In the entries below, find the line with "(slice (rp_list_join j)" and the line with "let! v := vif mifi in". Reproduce those two lines and every line between them exactly, and nothing more.

§ **AVAILABLE RECORDS**:
BEGIN

(* ===== verification/PimJp.v ===== *)
(** * PimJp: building join/prune messages (pim6_proto.c)

    A neighbour has a working area in which the entries for the next
    join/prune message to it are gathered: the message so far, the joins and
    prunes of the current group, and those of (star,star,RP) entries.  Areas
    that are not in use wait in a pool.  An area belongs to one neighbour or is
    in the pool, so it is a value here; code that would go on in an area it
    gave back stops. *)

From stdpp Require Import base list numbers gmap.
From S2P Require Import Prelude Inet6 Pim Vif Mrt PimMsg.
Open Scope Z_scope.

Definition MAX_JP_MESSAGE_SIZE : Z := 8192.
Definition MAX_JP_MESSAGE_POOL_NUMBER : Z := 8.
Definition MAX_JOIN_LIST_SIZE : Z := 1500.
Definition MAX_PRUNE_LIST_SIZE : Z := 1500.
Definition STAR_STAR_RP_MSK6LEN : Z := 8.
Definition SINGLE_SRC_MSK6LEN : Z := 128.
Definition SINGLE_GRP_MSK6LEN : Z := 128.
Definition USADDR_RP_BIT : Z := 0x1.
Definition USADDR_WC_BIT : Z := 0x2.
Definition USADDR_S_BIT : Z := 0x4.
Definition PIM_ACTION_NOTHING : Z := 0.
Definition PIM_ACTION_JOIN : Z := 1.
Definition PIM_ACTION_PRUNE : Z := 2.
(** [sizeof (pim_jp_encod_grp_t)] and [sizeof (pim6_encod_src_addr_t)]. *)
Definition sizeof_jp_grp : Z := 24.
Definition sizeof_esaddr : Z := 20.

Definition sockaddr6_any : sockaddr_in6 := mkSa 0 in6addr_any.
(** ff00::, the group of (star,star,RP) entries, and ff02::d. *)
Definition sockaddr6_d : sockaddr_in6 := mkSa 0 (0xff :: replicate 15 0).
Definition allpim6routers_group : sockaddr_in6 := mkSa 0 ([0xff; 0x02] ++ replicate 13 0 ++ [0x0d]).

(** ** Neighbours and interfaces *)

(** The neighbour that [p] points to. *)
Definition nbr (p : ptr) : Cmd Pim pim_nbr_entry :=
  let! s := get in
  of_option (p ≫= fun i => List.find (fun n => bool_decide (nbr_id n = i)) (concat (uv_pim_neighbors <$> uvifs s))).

Definition map_nbr (i : nat) (f : pim_nbr_entry -> pim_nbr_entry) (v : uvif) : uvif :=
  set_uv_pim_neighbors ((fun n => if bool_decide (nbr_id n = i) then f n else n) <$> uv_pim_neighbors v) v.
Definition upd_nbr (p : ptr) (f : pim_nbr_entry -> pim_nbr_entry) : Cmd Pim unit :=
  do! nbr p ;;
  chk! i := p in
  modify (fun s => set_uvifs (map_nbr i f <$> uvifs s) s).

Definition vif (vifi : Z) : Cmd Pim uvif := let! s := get in of_option (rd (uvifs s) vifi).
Definition upd_vif (vifi : Z) (f : uvif -> uvif) : Cmd Pim unit :=
  let! s := get in
  chk! v := rd (uvifs s) vifi in
  chk! vs := store (uvifs s) vifi [f v] in
  modify (set_uvifs vs).

(** [&v->uv_linklocal->pa_addr]. *)
Definition linklocal (v : uvif) : Cmd Pim sockaddr_in6 := of_option (pa_addr <$> uv_linklocal v).

(** ** Working areas *)

(** Fresh memory; its contents are not read before they are written. *)
Definition new_working_buff : build_jp_message :=
  let buf n := replicate (Z.to_nat n) 0 in
  mkJp (buf (MAX_JP_MESSAGE_SIZE + sizeof_jp_grp + 2 * sizeof_esaddr)) 0 0 sockaddr6_any 0
    (buf (MAX_JOIN_LIST_SIZE + sizeof_esaddr)) 0 0 (buf (MAX_PRUNE_LIST_SIZE + sizeof_esaddr)) 0 0
    (buf (MAX_JOIN_LIST_SIZE + sizeof_esaddr)) 0 0 (buf (MAX_PRUNE_LIST_SIZE + sizeof_esaddr)) 0 0 0.

(** An area from the pool; the lists of (star,star,RP) entries are not reset. *)
Definition reused (j : build_jp_message) : build_jp_message :=
  set_jp_message_size 0 (set_join_list_size 0 (set_join_addr_number 0 (set_prune_list_size 0 (set_prune_addr_number 0
    (set_curr_group sockaddr6_any (set_curr_group_msklen 0 j)))))).

(** The results of the six calls of malloc are not looked at. *)
Definition get_jp6_working_buff : Cmd Pim build_jp_message :=
  let! s := get in
  if build_jp_message_pool_counter (vars s) =? 0 then
    let! ok1 := next_malloc in let! ok2 := next_malloc in let! ok3 := next_malloc in
    let! ok4 := next_malloc in let! ok5 := next_malloc in let! ok6 := next_malloc in
    if ok1 && ok2 && ok3 && ok4 && ok5 && ok6 then ret new_working_buff else halt OutOfBounds
  else
    match build_jp_message_pool (vars s) with
    | [] => halt OutOfBounds
    | j :: pool =>
        do! upd_vars (fun w => set_build_jp_message_pool_counter (build_jp_message_pool_counter w - 1) (set_build_jp_message_pool pool w)) ;;
        ret (reused j)
    end.

(** An area goes to the pool, or is freed when the pool is full. *)
Definition to_pool (j : build_jp_message) : Cmd Pim unit :=
  upd_vars (fun w =>
    if decide (build_jp_message_pool_counter w >= MAX_JP_MESSAGE_POOL_NUMBER) then w
    else set_build_jp_message_pool_counter (build_jp_message_pool_counter w + 1)
           (set_build_jp_message_pool (j :: build_jp_message_pool w) w)).

Definition return_jp6_working_buff (pim_nbr : ptr) : Cmd Pim unit :=
  let! n := nbr pim_nbr in
  match nbr_jp n with
  | None => ret tt
  | Some j => do! to_pool j ;; upd_nbr pim_nbr (set_nbr_jp None)
  end.

(** ** Putting the message together *)

(** The start of a message: the neighbour, no groups yet, the holdtime. *)
Definition jp_header (address : list Z) (holdtime : Z) (j : build_jp_message) : option build_jp_message :=
  c ← PUT_EUADDR6 address (jp_message j, 0);
  c ← PUT_BYTE 0 c;
  let num_groups_ptr := c.2 in
  c ← PUT_BYTE 0 c;
  c ← PUT_HOSTSHORT holdtime c;
  Some (set_num_groups_ptr num_groups_ptr (set_jp_message c.1 (set_jp_holdtime holdtime (set_jp_message_size c.2 j)))).

(** A group with its joins and prunes at the end of the message. *)
Definition jp_group (addr : list Z) (mlen joins prunes : Z) (join_part prune_part : option (list Z)) (j : build_jp_message) :
    option build_jp_message :=
  c ← PUT_EGADDR6 addr mlen 0 (jp_message j, jp_message_size j);
  c ← PUT_HOSTSHORT joins c;
  c ← PUT_HOSTSHORT prunes c;
  js ← join_part; c ← put js c;
  ps ← prune_part; c ← put ps c;
  n ← rd c.1 (num_groups_ptr j);
  b ← store c.1 (num_groups_ptr j) [u8 (n + 1)];
  Some (set_jp_message b (set_jp_message_size c.2 j)).

(** The current group. *)
Definition jp_current (j : build_jp_message) : option build_jp_message :=
  j ← jp_group (sin6_addr (curr_group j)) (curr_group_msklen j) (join_addr_number j) (prune_addr_number j)
        (slice (join_list j) 0 (join_list_size j)) (slice (prune_list j) 0 (prune_list_size j)) j;
  Some (set_join_list_size 0 (set_join_addr_number 0 (set_prune_list_size 0 (set_prune_addr_number 0
    (set_curr_group sockaddr6_any (set_curr_group_msklen 0 j)))))).

(** The (star,star,RP) entries. *)
Definition jp_star_star_rp (j : build_jp_message) : option build_jp_message :=
  j ← jp_group (sin6_addr sockaddr6_d) STAR_STAR_RP_MSK6LEN (rp_list_join_number j) (rp_list_prune_number j)
        (slice (rp_list_join j) 0 (rp_list_join_size j)) (slice (rp_list_prune j) 0 (rp_list_prune_size j)) j;
  Some (set_rp_list_join_size 0 (set_rp_list_join_number 0 (set_rp_list_prune_size 0 (set_rp_list_prune_number 0 j)))).

(** Are there such entries? *)
Definition has_star_star_rp (j : build_jp_message) : bool := negb (rp_list_join_number j + rp_list_prune_number j =? 0).

Definition send_jp6_message (pim_nbr : ptr) : Cmd Pim unit :=
  let! n := nbr pim_nbr in
  chk! j := nbr_jp n in
  let datalen := u16 (jp_message_size j) in
  let mifi := nbr_vifi n in
  let! s := get in
  chk! data := slice (jp_message j) 0 datalen in
  chk! buf := store (pim6_send_buf (vars s)) sizeof_pim data in
  do! upd_vars (set_pim6_send_buf buf) ;;
  let! v := vif mifi in
  let! src := linklocal v in
  do! send_pim6 src allpim6routers_group PIM_JOIN_PRUNE datalen ;;
  return_jp6_working_buff pim_nbr.

Definition pack_jp6_message (pim_nbr : ptr) : Cmd Pim unit :=
  let! n := nbr pim_nbr in
  match nbr_jp n with
  | None => ret tt
  | Some j =>
      if inet6_equal (curr_group j) sockaddr6_any then ret tt else
      chk! j := (if has_star_star_rp j then Some j else jp_current j) in
      do! upd_nbr pim_nbr (set_nbr_jp (Some j)) ;;
      chk! groups := rd (jp_message j) (num_groups_ptr j) in
      if groups =? 254 then
        do! (if has_star_star_rp j then
               chk! j := jp_star_star_rp j in upd_nbr pim_nbr (set_nbr_jp (Some j))
             else ret tt) ;;
        send_jp6_message pim_nbr
      else ret tt
  end.

Definition pack_and_send_jp6_message (pim_nbr : ptr) : Cmd Pim unit :=
  match pim_nbr with
  | None => ret tt
  | Some _ =>
      let! n := nbr pim_nbr in
      match nbr_jp n with
      | None => ret tt
      | Some _ =>
          do! pack_jp6_message pim_nbr ;;
          let! n := nbr pim_nbr in
          chk! j := nbr_jp n in
          do! (if has_star_star_rp j then
                 chk! j := jp_star_star_rp j in upd_nbr pim_nbr (set_nbr_jp (Some j))
               else ret tt) ;;
          send_jp6_message pim_nbr
      end
  end.

(** ** [add_jp_entry] *)

(** Has the area no room for another entry? *)
Definition jp_full (j : build_jp_message) : bool :=
  bool_decide (jp_message_size j + join_list_size j + prune_list_size j + rp_list_join_size j + rp_list_prune_size j >= MAX_JP_MESSAGE_SIZE)
  || bool_decide (join_list_size j >= MAX_JOIN_LIST_SIZE) || bool_decide (prune_list_size j >= MAX_PRUNE_LIST_SIZE)
  || bool_decide (rp_list_join_size j >= MAX_JOIN_LIST_SIZE) || bool_decide (rp_list_prune_size j >= MAX_PRUNE_LIST_SIZE).

Definition esaddr_flags (addr_flags : Z) : Z :=
  Z.lor USADDR_S_BIT (Z.lor (if has addr_flags MRTF_RP then USADDR_RP_BIT else 0) (if has addr_flags MRTF_WC then USADDR_WC_BIT else 0)).

(** The entry on the list it belongs to; [None] inside: neither join nor
    prune. *)
Definition jp_entry (source : list Z) (src_msklen flags join_prune : Z) (rp_flag : bool) (j : build_jp_message) : option build_jp_message :=
  if rp_flag then
    if join_prune =? PIM_ACTION_JOIN then
      c ← PUT_ESADDR6 source src_msklen flags (rp_list_join j, rp_list_join_size j);
      Some (set_rp_list_join c.1 (set_rp_list_join_size c.2 (set_rp_list_join_number (u16 (rp_list_join_number j + 1)) j)))
    else
      c ← PUT_ESADDR6 source src_msklen flags (rp_list_prune j, rp_list_prune_size j);
      Some (set_rp_list_prune c.1 (set_rp_list_prune_size c.2 (set_rp_list_prune_number (u16 (rp_list_prune_number j + 1)) j)))
  else
    if join_prune =? PIM_ACTION_JOIN then
      c ← PUT_ESADDR6 source src_msklen flags (join_list j, join_list_size j);
      Some (set_join_list c.1 (set_join_list_size c.2 (set_join_addr_number (u16 (join_addr_number j + 1)) j)))
    else
      c ← PUT_ESADDR6 source src_msklen flags (prune_list j, prune_list_size j);
      Some (set_prune_list c.1 (set_prune_list_size c.2 (set_prune_addr_number (u16 (prune_addr_number j + 1)) j))).

(** Is the entry of another group than those before it? *)
Definition other_group (j : build_jp_message) (group : sockaddr_in6) (grp_msklen holdtime : Z) : bool :=
  negb (inet6_equal (curr_group j) group) || negb (curr_group_msklen j =? grp_msklen) || negb (jp_holdtime j =? holdtime).

Definition add_jp_entry (pim_nbr : ptr) (holdtime : Z) (group : sockaddr_in6) (grp_msklen : Z) (source : sockaddr_in6)
    (src_msklen addr_flags join_prune : Z) : Cmd Pim bool :=
  let! n := nbr pim_nbr in
  do! match nbr_jp n with
      | Some j => if jp_full j then pack_and_send_jp6_message pim_nbr else ret tt
      | None => ret tt
      end ;;
  let! n := nbr pim_nbr in
  do! match nbr_jp n with
      | Some j => if other_group j group grp_msklen holdtime then pack_jp6_message pim_nbr else ret tt
      | None =>
          let! j := get_jp6_working_buff in
          chk! j := jp_header (sin6_addr (nbr_address n)) holdtime j in
          upd_nbr pim_nbr (set_nbr_jp (Some j))
      end ;;
  let! n := nbr pim_nbr in
  chk! j := nbr_jp n in
  let j := set_curr_group group (set_curr_group_msklen grp_msklen j) in
  do! upd_nbr pim_nbr (set_nbr_jp (Some j)) ;;
  let rp_flag := inet6_equal group sockaddr6_d && (grp_msklen =? STAR_STAR_RP_MSK6LEN) in
  if (join_prune =? PIM_ACTION_JOIN) || (join_prune =? PIM_ACTION_PRUNE) then
    chk! j := jp_entry (sin6_addr source) src_msklen (esaddr_flags addr_flags) join_prune rp_flag j in
    do! upd_nbr pim_nbr (set_nbr_jp (Some j)) ;;
    ret true
  else ret false.

(** ** Random delays *)

(** [RANDOM ()]: the next of the coming answers. *)
Definition RANDOM : Cmd Pim Z :=
  let! s := get in
  match randoms (vars s) with
  | [] => ret 0
  | r :: rs => do! upd_vars (set_randoms rs) ;; ret r
  end.

(** ** Lemmas *)

Lemma vif_Ok s k v : rd (uvifs s) k = Some v -> vif k s = Ok v s.
Proof. intros E. unfold vif. rewrite get_bind. by rewrite E. Qed.

Lemma upd_vif_Ok s k v f : rd (uvifs s) k = Some v -> exists vs, store (uvifs s) k [f v] = Some vs /\ upd_vif k f s = Ok tt (set_uvifs vs s).
Proof.
  intros E. pose proof (rd_inv _ _ _ E). destruct (store (uvifs s) k [f v]) as [vs|] eqn:S.
  - exists vs. split; [done|]. unfold upd_vif. rewrite get_bind, E, bind_of_Some, S. done.
  - rewrite store_Some in S by (change (zlen [f v]) with 1; lia). done.
Qed.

END

§ **SOLUTION TO THE PROBLEM**:
        (slice (rp_list_join j) 0 (rp_list_join_size j)) (slice (rp_list_prune j) 0 (rp_list_prune_size j)) j;
  Some (set_rp_list_join_size 0 (set_rp_list_join_number 0 (set_rp_list_prune_size 0 (set_rp_list_prune_number 0 j)))).

(** Are there such entries? *)
Definition has_star_star_rp (j : build_jp_message) : bool := negb (rp_list_join_number j + rp_list_prune_number j =? 0).

Definition send_jp6_message (pim_nbr : ptr) : Cmd Pim unit :=
  let! n := nbr pim_nbr in
  chk! j := nbr_jp n in
  let datalen := u16 (jp_message_size j) in
  let mifi := nbr_vifi n in
  let! s := get in
  chk! data := slice (jp_message j) 0 datalen in
  chk! buf := store (pim6_send_buf (vars s)) sizeof_pim data in
  do! upd_vars (set_pim6_send_buf buf) ;;
  let! v := vif mifi in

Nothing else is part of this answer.